**Problem requirements:** Every line below from the one containing "x ∈ (foldl (λ" to the final line must be reproduced exactly, and no other line may appear in the answer.

**Extracted material:**

(** Another dependency that [i] leads to has the dependent object of [i] as its master. *)
Definition closes (i j : nat) : Prop := ∃ d d', deps !! i = Some d ∧ deps !! j = Some d' ∧ j ≠ i ∧ d.(dependent_ptr) = d'.(master_ptr).
Definition circular (type : dependency_type) (i : nat) : Prop := ∃ j, tc (leads type) i j ∧ closes i j.

(** What the search of [this] from [dep] does, when it is not known to be circular. *)
Record explored (type : dependency_type) (this dep : nat) (st st' : flags) : Prop := {
  ex_contains : st'.(contains) = st.(contains);
  ex_checked : st.(checked) ⊆ st'.(checked);
  ex_bound i : i ∈ st'.(checked) → i ∈ st.(checked) ∨ (i < length deps)%nat;
  ex_here d : of_type type dep d → dep ∈ st'.(checked);
  ex_closed i : i ∈ st'.(checked) → i ∈ st.(checked) ∨ (¬ closes this i ∧ ∀ j, leads type i j → j ∈ st'.(checked));
}.

Definition unchecked (st : flags) : list nat := filter (λ i, i ∉ st.(checked)) (seq 0 (length deps)).

Lemma unchecked_le st st' : st.(checked) ⊆ st'.(checked) → (length (unchecked st') ≤ length (unchecked st))%nat.
Proof. intros H. apply filter_length_le. intros x Hx Hin. by apply Hx, H. Qed.

Section Path.
Context (type : dependency_type) (this : nat) (t : dependency A).
Context (Ht : of_type type this t).

(** A search that returns: nothing is found and what was seen is closed, or a dependency
    that closes the loop is reached. *)
Definition outcome (dep : nat) (st : flags) (r : res (bool * flags)) : Prop :=
  (∃ st', r = Ret (false, st') ∧ explored type this dep st st') ∨
  (∃ st' j d, r = Ret (true, st') ∧ of_type type dep d ∧ rtc (leads type) dep j ∧ closes this j).

Lemma check_parents_spec path dep d : of_type type dep d → followed type d → ∀ l st, (∀ i, i ∈ l → (i < length deps)%nat) →
  this ∉ st.(contains) →
  (∀ i st', (i < length deps)%nat → st.(checked) ⊆ st'.(checked) → this ∉ st'.(contains) → outcome i st' (path i st')) →
  (∃ st', check_parents path d l st = Ret (false, st') ∧ st'.(contains) = st.(contains) ∧ st.(checked) ⊆ st'.(checked) ∧
     (∀ i, i ∈ st'.(checked) → i ∈ st.(checked) ∨ (i < length deps)%nat) ∧
     (∀ i, i ∈ st'.(checked) → i ∈ st.(checked) ∨ (¬ closes this i ∧ ∀ j, leads type i j → j ∈ st'.(checked))) ∧
     (∀ j, j ∈ l → leads type dep j → j ∈ st'.(checked))) ∨
  (∃ st' j, check_parents path d l st = Ret (true, st') ∧ rtc (leads type) dep j ∧ closes this j).
Proof.
  intros Hd Hfol. induction l as [|i l IH]; intros st Hl Hn Hpath.
  { left. exists st. split_and!; [done..|by left|by left|]. intros j Hj. by apply not_elem_of_nil in Hj. }
  cbn [check_parents]. assert (i < length deps)%nat as Hi by (apply Hl; left). destruct (lookup_lt_is_Some_2 deps i Hi) as [p Hp]. rewrite Hp.
  case_bool_decide as Hm.
  - destruct (Hpath i st Hi (reflexivity _) Hn) as [(st1 & -> & [E1 E2 E3 E4 E5])|(st1 & j & p' & -> & [Hp' Hty] & Hj & Hc)]; cbn [fst snd].
    + destruct (IH st1) as [(st' & -> & F1 & F2 & F3 & F4 & F5)|(st' & j & -> & Hj & Hc)].
      * intros x Hx. apply Hl. by right.
      * by rewrite E1.
      * intros x st' Hx Hsub. apply Hpath; [done|by etransitivity].
      * left. exists st'. split_and!; [done|congruence|by etransitivity|..].
        { intros x [Hx|Hx]%F3; [by apply E3|by right]. }
        { intros x [Hx|Hx]%F4; [|by right]. apply E5 in Hx as [Hx|[Hx1 Hx2]]; [by left|right]. split; [done|]. intros j Hj. by apply F2, Hx2. }
        { intros j [->|Hj]%elem_of_cons Hlead; [|by apply F5]. apply F2. destruct Hlead as (x & y & _ & Hy & _). by eapply E4. }
      * right. by exists st', j.
    + right. exists st1, j. split; [done|]. split; [|done]. eapply rtc_l; [|exact Hj]. exists d, p'. split_and!; [done..|congruence].
  - destruct (IH st) as [(st' & -> & F1 & F2 & F3 & F4 & F5)|(st' & j & -> & Hj & Hc)]; [|done|done| |].
    + intros x Hx. apply Hl. by right.
    + left. exists st'. split_and!; try done. intros j [->|Hj]%elem_of_cons Hlead; [|by apply F5].
      destruct Hlead as (x & y & [Hx _] & [Hy _] & _ & Heq). destruct Hd as [Hd _]. congruence.
    + right. by exists st', j.
Qed.

Lemma explored_here dep d st : of_type type dep d → dep ∉ st.(checked) → ¬ closes this dep →
  (∀ j, leads type dep j → j ∈ dep :: st.(checked)) → explored type this dep st (Flags (dep :: st.(checked)) st.(contains)).
Proof.
  intros [Hd Hty] Hn Hc Hlead. split; cbn [checked contains].
  - done.
  - by apply list_subseteq_cons.
  - intros i [->|Hi]%elem_of_cons; [right|by left]. by eapply lookup_lt_Some.
  - intros _ _. left.
  - intros i [->|Hi]%elem_of_cons; [by right|by left].
Qed.

Lemma check_path_spec : ∀ fuel dep st, (dep < length deps)%nat → this ∉ st.(contains) → (length (unchecked st) < fuel)%nat →
  outcome dep st (check_for_circular_path fuel type this dep st).
Proof using Ht.
  induction fuel as [|fuel IH]; intros dep st Hdep Hn Hf; [lia|]. cbn [check_for_circular_path].
  destruct Ht as [Hthis Htype]. rewrite Hthis. destruct (lookup_lt_is_Some_2 deps dep Hdep) as [d Hd]. rewrite Hd.
  rewrite bool_decide_true by done. cbn [negb orb]. case_bool_decide as Hty; cbn [negb]; cycle 1.
  { left. exists st. split; [done|]. split; [done|done|by left|intros d' [Hd' Hty']; congruence|by left]. }
  assert (of_type type dep d) as Hof by done. rewrite bool_decide_false by done.
  case_bool_decide as Hchk.
  { left. exists st. split; [done|]. split; [done|done|by left|done|by left]. }
  destruct (negb (bool_decide (dep = this)) && bool_decide (dependent_ptr t = master_ptr d)) eqn:Hclose.
  { right. apply andb_true_iff in Hclose as [Hne%negb_true_iff%bool_decide_eq_false Heq%bool_decide_eq_true].
    eexists _, dep, d. split; [done|]. split; [done|]. split; [done|]. by exists t, d. }
  assert (¬ closes this dep) as Hnc.
  { intros (t' & d' & Ht' & Hd' & Hne & Heq). simplify_eq. rewrite bool_decide_false, bool_decide_true in Hclose by done. done. }
  destruct (bool_decide (type = notification_dependency) && negb (_inherits_parent d)) eqn:Hstop.
  { left. eexists. split; [done|]. apply (explored_here dep d); [done..|]. intros j (x & y & [Hx _] & _ & Hfol & _).
    exfalso. apply andb_true_iff in Hstop as [H1%bool_decide_eq_true H2%negb_true_iff]. destruct Hfol; congruence. }
  assert (followed type d) as Hfol.
  { unfold followed. destruct type; [right|by left]. cbn in Hstop. by destruct (_inherits_parent d). }
  set (st1 := Flags (dep :: checked st) (contains st)).
  destruct (check_parents_spec (check_for_circular_path fuel type this) dep d Hof Hfol (seq 0 (length deps)) st1) as
    [(st' & -> & F1 & F2 & F3 & F4 & F5)|(st' & j & -> & Hj & Hc)].
  - intros i Hi. apply elem_of_seq in Hi. lia.
  - done.
  - intros i st' Hi Hsub Hn'. apply IH; [done..|]. pose proof (unchecked_le st1 st' Hsub).
    assert (length (unchecked st1) < length (unchecked st))%nat; [|lia]. apply filter_length_lt with (y := dep).
    + intros x Hx Hin. apply Hx. by right.
    + apply elem_of_seq. lia.
    + done.
    + intros Hx. apply Hx. left.
  - left. exists st'. split; [done|]. split.
    + done.
    + etransitivity; [|exact F2]. by apply list_subseteq_cons.
    + intros i [[->|Hi]%elem_of_cons|Hi]%F3; [by right|by left|by right].
    + intros _ _. apply F2. left.
    + intros i Hi. destruct (F4 i Hi) as [[->|Hi']%elem_of_cons|Hi']; [|by left|by right]. right. split; [done|].
      intros j Hlead. apply F5; [|done]. destruct Hlead as (x & y & _ & [Hy _] & _). apply elem_of_seq. apply lookup_lt_Some in Hy. lia.
  - right. by exists st', j, d.
Qed.
End Path.

Lemma flags_empty_unchecked c : (length (unchecked (Flags [] c)) ≤ length deps)%nat.
Proof. unfold unchecked. etransitivity; [apply length_filter|]. by rewrite length_seq. Qed.
Lemma update_elem id (f : downtime → downtime) (l : list downtime) x :
  x ∈ (λ y, if y.(_downtime_id) =? id then f y else y) <$> l →
  (x ∈ l ∧ x.(_downtime_id) ≠ id) ∨ ∃ y, y ∈ l ∧ y.(_downtime_id) = id ∧ x = f y.
Proof.
  intros (y & -> & Hy)%list_elem_of_fmap. destruct (Z.eqb_spec (_downtime_id y) id) as [He|He]; [right; by exists y|by left].
Qed.

(** Starting [id] when the downtime that triggers it is in effect. *)
Lemma begin_settled G now id d m :
  inv G m → settled m → find_downtime id m = Some d → d.(_in_effect) = false → id ∉ G → ready d m →
  settled (begin_downtime now d m).
Proof.
  intros Hi Hs Hf He Hg Hr. destruct (find_elem _ _ _ Hf) as [Hin Hid].
  destruct (begin_inv G now id d m Hi Hf (settled_target _ Hs d Hin) He Hg) as (_ & Hk & _ & _).
  eapply settled_keeps; [done..|]. destruct (begin_fields now d m) as (-> & _ & _). rewrite Hid.
  assert (∀ y, y ∈ m.(_scheduled_downtimes) → y.(_downtime_id) = id → y = d) as Huniq.
  { intros y Hy Hyid. pose proof (find_of_elem m y (inv_nodup _ _ Hi) Hy) as Hfy. rewrite Hyid, Hf in Hfy. congruence. }
  intros x p [[Hx Hxid]|(y & Hy & Hyid & ->)]%update_elem [[Hp Hpid]|(q & Hq & Hqid & ->)]%update_elem Hpx Hxe.
  - by apply (settled_nested _ Hs x p).
  - done.
  - rewrite (Huniq y Hy Hyid) in Hpx. by apply Hr.
  - done.
Qed.

Lemma finishes_handle now fuel : finishes fuel (handle fuel now).
Proof.
  induction fuel as [|fuel IH]; intros G id d m Hi Hs HG Hf Hfix Hr Hfuel; [lia|]. cbn [handle]. rewrite Hf.
  destruct (find_elem _ _ _ Hf) as [Hin Hid]. destruct (settled_target _ Hs d Hin) as [o Ho]. rewrite Ho.
  destruct (inv_older _ _ Hi d Hin) as [Hpos _].
  unfold waits. rewrite Hfix. cbn [negb andb]. assert (id ∉ G) as HidG by (intros Hx; specialize (HG id Hx); lia).
  destruct (_in_effect d) eqn:He.
  - destruct (end_inv G id d m Hi Hf He HidG) as (Hi1 & Hd1 & Ho1 & Hn1).
    assert (∀ g, g ∈ G ∪ {[ id ]} → g ≤ id) as HG1.
    { intros g [Hg|Hg]%elem_of_union; [specialize (HG g Hg); lia|set_solver by lia]. }
    assert (settled (end_downtime d m)) as Hs1.
    { apply (settled_keeps id m); [split; by rewrite ?Hd1|done|]. rewrite Hd1. apply Hs. }
    assert (find_downtime id (end_downtime d m) = Some d) as Hf1 by (unfold find_downtime; by rewrite Hd1).
    assert (younger id (end_downtime d m) = younger id m) as Hy1 by (unfold younger; by rewrite Hd1).
    pose proof (remaining_bound _ id _ Hi1) as Hrb.
    destruct (stop_loop_ends fuel (handle fuel now) (G ∪ {[ id ]}) id IH (handle_inv fuel now _) HG1 ltac:(lia)
      fuel (end_downtime d m) d Hi1 Hs1 Hf1 He) as (m2 & Hst & Hs2); [lia..|]. rewrite Hst.
    destruct (stop_loop_inv _ (handle fuel now) id fuel (handle_inv fuel now _) HG1 _ _ Hi1 Hst) as (Hi2 & Hk2 & Hnone).
    destruct (delete_inv G id m2 Hi2) as (Hi3 & Hk3 & Hgone). exists (delete_downtime id m2). split; [done|]. split; [|intros _; split; [done|]|congruence].
    + eapply settled_keeps; [done..|]. intros x p Hx Hp. apply (settled_nested _ Hs2).
      * revert Hx. unfold delete_downtime. destruct (find_downtime id m2); [|done]. apply remove_id_elem.
      * revert Hp. unfold delete_downtime. destruct (find_downtime id m2); [|done]. apply remove_id_elem.
    + unfold first_triggered in Hnone |- *. apply fmap_None, list_find_None in Hnone. apply fmap_None, list_find_None.
      rewrite Forall_forall in Hnone |- *. intros x Hx. apply Hnone. revert Hx. unfold delete_downtime.
      destruct (find_downtime id m2); [|done]. apply remove_id_elem.
  - destruct (begin_inv G now id d m Hi Hf (mk_is_Some _ _ Ho) He HidG) as (Hi1 & Hk1 & Hf1 & Hsk).
    pose proof (begin_settled G now id d m Hi Hs Hf He HidG Hr) as Hs1.
    pose proof (younger_keeps _ id _ _ Hk1) as Hy1.
    set (m1 := begin_downtime now d m) in *.
    destruct (start_loop_ends fuel (handle fuel now) G id IH (handle_inv fuel now _)) with
      (cs := triggered id m1) (m := m1) (p := set_in_effect true d) as (m2 & Hst & Hs2 & Hf2 & Hall); try done; [..|].
    + intros g Hg. specialize (HG g Hg). lia.
    + lia.
    + unfold triggered. eapply sublist_NoDup; [apply (inv_nodup _ _ Hi1)|]. apply fmap_sublist, sublist_filter.
    + lia.
    + intros x Hx Hxt. rewrite decide_True by (apply list_elem_of_fmap_2, list_elem_of_filter; done).
      unfold m1 in Hx. destruct (begin_fields now d m) as (Hdts & _ & _). rewrite Hdts, Hid in Hx.
      apply update_elem in Hx as [[Hx Hxid]|(y & Hy & Hyid & ->)].
      * destruct (_in_effect x) eqn:Hxe; [|done]. rewrite <- He. symmetry. apply (settled_nested _ Hs x d); congruence.
      * cbn in Hxt. destruct (inv_older _ _ Hi y Hy). lia.
    + intros c Hc. destruct (triggered_children G id m1 c Hi1 Hc) as [_ Hch]. intros x Hx Hxc. by apply Hch.
    + exists m2. split; [done|]. split; [done|congruence|intros _]. split; [|done]. by eexists.
Qed.

(** The handling of a downtime ends, however many downtimes it triggers and however
    deep, with a fuel of the number of younger downtimes plus two, when triggered downtimes
    are fixed, hosts and services exist and no triggered downtime is in effect before the
    one that triggers it.  A downtime that was in effect has left the list with all those
    it triggers; another one is in effect, and so are all those it triggers. *)
Theorem handle_ends fuel now id d m :
  good m → settled m → find_downtime id m = Some d → d.(_fixed) = true → ready d m → (younger id m + 2 ≤ fuel)%nat →
  ∃ m', handle fuel now id m = Ret m' ∧ good m' ∧ handled id d m'.
Proof.
  intros Hg Hs Hf Hfix Hr Hfuel.
  destruct (finishes_handle now fuel ∅ id d m (proj1 Hg) Hs) as (m' & Hh & Hd); try done.
  exists m'. split_and!; [done|by eapply handle_good|done].
Qed.

(** ** Behaviours against the intent *)

(** The first downtime that [id] triggers is flexible, and its host or service is fine. *)
Definition stuck (id : Z) (m : manager) : Prop :=
  ∃ c d o, first_triggered id m = Some c ∧ find_downtime c m = Some d ∧ m.(objects) !! d.(d_target) = Some o ∧ waits o d = true.

Lemma waits_ok o o' d : o'.(m_ok) = o.(m_ok) → waits o' d = waits o d.
Proof. intros Ho. unfold waits. by rewrite Ho. Qed.

Lemma list_find_update {A} (P : A → Prop) `{!∀ x, Decision (P x)} (g : A → A) l :
  (∀ x, P (g x) ↔ P x) → list_find P (g <$> l) = (λ p, (p.1, g p.2)) <$> list_find P l.
Proof.
  intros Hg. induction l as [|x l IH]; [done|]. cbn. rewrite (decide_ext (P (g x)) (P x)) by done.
  case_decide; [done|]. rewrite IH. by destruct (list_find P l) as [[i y]|].
Qed.

Lemma wait_fields d m :
  (wait_for_problem d m).(_scheduled_downtimes) =
    ((λ x, if x.(_downtime_id) =? d.(_downtime_id) then set_incremented x else x) <$> m.(_scheduled_downtimes)) ∧
  (wait_for_problem d m).(objects) =
    alter (λ o, set_pending (o.(_pending_flex_downtime) + 1) o) d.(d_target) m.(objects).
Proof. done. Qed.

Lemma stuck_wait id c d o m :
  first_triggered id m = Some c → find_downtime c m = Some d → m.(objects) !! d.(d_target) = Some o → waits o d = true →
  stuck id (wait_for_problem d m).
Proof.
  intros Hf Hd Ho Hw. destruct (find_elem _ _ _ Hd) as [_ Hdc]. destruct (wait_fields d m) as [Hl Hobj].
  exists c, (set_incremented d), (set_pending (o.(_pending_flex_downtime) + 1) o). split_and!.
  - unfold first_triggered in *. rewrite Hl, list_find_update by (intros x; by destruct (_ =? _)).
    destruct (list_find _ _) as [[i x]|]; [|done]. injection Hf as <-. cbn. by destruct (_ =? _).
  - unfold find_downtime in *. rewrite Hl, list_find_update by (intros x; by destruct (_ =? _)).
    destruct (list_find _ _) as [[i x]|]; [|done]. injection Hd as ->. cbn. by rewrite Z.eqb_refl.
  - rewrite Hobj. cbn. rewrite lookup_alter_eq. by rewrite Ho.
  - exact Hw.
Qed.

Lemma handle_wait fuel now c d o m :
  find_downtime c m = Some d → m.(objects) !! d.(d_target) = Some o → waits o d = true →
  handle (S fuel) now c m = Ret (wait_for_problem d m).
Proof. intros Hd Ho Hw. cbn [handle]. by rewrite Hd, Ho, Hw. Qed.

Lemma stop_loop_stuck fuel now id n m : stuck id m → stop_loop n (handle fuel now) id m = Throw fuel_exhausted.
Proof.
  intros Hs. destruct fuel as [|fuel].
  { destruct n; [done|]. cbn [stop_loop]. unfold handle_first. by destruct Hs as (c & d & o & -> & _). }
  revert m Hs. induction n as [|n IH]; intros m (c & d & o & Hf & Hd & Ho & Hw); [done|]. cbn [stop_loop]. unfold handle_first.
  rewrite Hf, (handle_wait fuel now c d o m Hd Ho Hw).
  destruct (stuck_wait id c d o m Hf Hd Ho Hw) as (c1 & d1 & o1 & Hf1 & Hd1 & Ho1 & Hw1).
  rewrite Hf1, (handle_wait fuel now c1 d1 o1 _ Hd1 Ho1 Hw1). apply IH. by eapply stuck_wait.
Qed.

(** A downtime in effect that triggers a flexible one, of a host or service that is fine,
    never stops: its loop handles the flexible downtime again and again. *)
Theorem flexible_child_loops fuel now id d o m :
  find_downtime id m = Some d → m.(objects) !! d.(d_target) = Some o → waits o d = false → d.(_in_effect) = true →
  stuck id m → handle fuel now id m = Throw fuel_exhausted.
Proof.
  intros Hd Ho Hw He (c & x & ox & Hf & Hx & Hox & Hwx). destruct fuel as [|fuel]; [done|]. cbn [handle]. rewrite Hd, Ho, Hw, He.
  destruct (end_fields d m) as (Hl & _ & _).
  assert (∃ ox', (end_downtime d m).(objects) !! x.(d_target) = Some ox' ∧ ox'.(m_ok) = ox.(m_ok)) as (ox' & Hox' & Hok).
  { unfold end_downtime. cbv zeta. set (m1 := update_object _ _ (send _ m)).
    assert (∃ o1, m1.(objects) !! x.(d_target) = Some o1 ∧ o1.(m_ok) = ox.(m_ok)) as (o1 & Ho1 & Hok1).
    { unfold m1. cbn. destruct (decide (d.(d_target) = x.(d_target))) as [->|Hne].
      - rewrite lookup_alter_eq, Hox. by eexists.
      - rewrite lookup_alter_ne by done. by exists ox. }
    set (n := Notify _ _ _ _). destruct (notify_if_out_fields (d_target d) n m1) as (_ & Hno & _).
    destruct (negb _ && _); cbn [update_object send set_objects objects]; rewrite Hno; [|by exists o1].
    destruct (decide (d.(d_target) = x.(d_target))) as [->|Hne].
    - rewrite lookup_alter_eq, Ho1. eexists. split; [done|]. by destruct (0 <? _).
    - rewrite lookup_alter_ne by done. by exists o1. }
  rewrite stop_loop_stuck; [done|]. exists c, x, ox'. unfold first_triggered, find_downtime in *. rewrite Hl.
  by rewrite (waits_ok ox ox' x).
Qed.

(** The expiry leaves the downtimes in effect. *)
Lemma expired_keeps now L x l : NoDup (_downtime_id <$> L) → l ⊆ L → x ∈ L → x.(_in_effect) = true → ∀ m,
  x ∈ m.(_scheduled_downtimes) →
  x ∈ (foldl (λ m d, if negb d.(_in_effect) && (d.(_end_time) <? now) then delete_downtime d.(_downtime_id) m else m)
         m l).(_scheduled_downtimes).
Proof.
  intros HL. induction l as [|d l IH]; intros Hl HxL He m Hx; [done|]. cbn [foldl].
  destruct (negb _ && _) eqn:Hd; [|apply IH; set_solver]. apply IH; [set_solver|done|done|].
  apply andb_true_iff in Hd as [Hd%negb_true_iff _]. unfold delete_downtime. destruct (find_downtime _ _); [|done]. cbn.
  assert (x.(_downtime_id) ≠ d.(_downtime_id)) as Hne.
  { intros Heq. assert (d ∈ L) as HdL by set_solver. pose (m0 := set_dts L m).
    pose proof (find_of_elem m0 d HL HdL) as H1. pose proof (find_of_elem m0 x HL HxL) as H2. congruence. }
  clear -Hx Hne. induction (_scheduled_downtimes m) as [|y ys IHy]; [done|]. cbn.
  destruct (Z.eqb_spec (_downtime_id y) (_downtime_id d)); set_solver.
Qed.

**Completed task:**
  x ∈ (foldl (λ m d, if negb d.(_in_effect) && (d.(_end_time) <? now) then delete_downtime d.(_downtime_id) m else m)
         m l).(_scheduled_downtimes).
Proof.
  intros HL. induction l as [|d l IH]; intros Hl HxL He m Hx; [done|]. cbn [foldl].
  destruct (negb _ && _) eqn:Hd; [|apply IH; set_solver]. apply IH; [set_solver|done|done|].
  apply andb_true_iff in Hd as [Hd%negb_true_iff _]. unfold delete_downtime. destruct (find_downtime _ _); [|done]. cbn.
  assert (x.(_downtime_id) ≠ d.(_downtime_id)) as Hne.
  { intros Heq. assert (d ∈ L) as HdL by set_solver. pose (m0 := set_dts L m).
    pose proof (find_of_elem m0 d HL HdL) as H1. pose proof (find_of_elem m0 x HL HxL) as H2. congruence. }
  clear -Hx Hne. induction (_scheduled_downtimes m) as [|y ys IHy]; [done|]. cbn.
  destruct (Z.eqb_spec (_downtime_id y) (_downtime_id d)); set_solver.
Qed.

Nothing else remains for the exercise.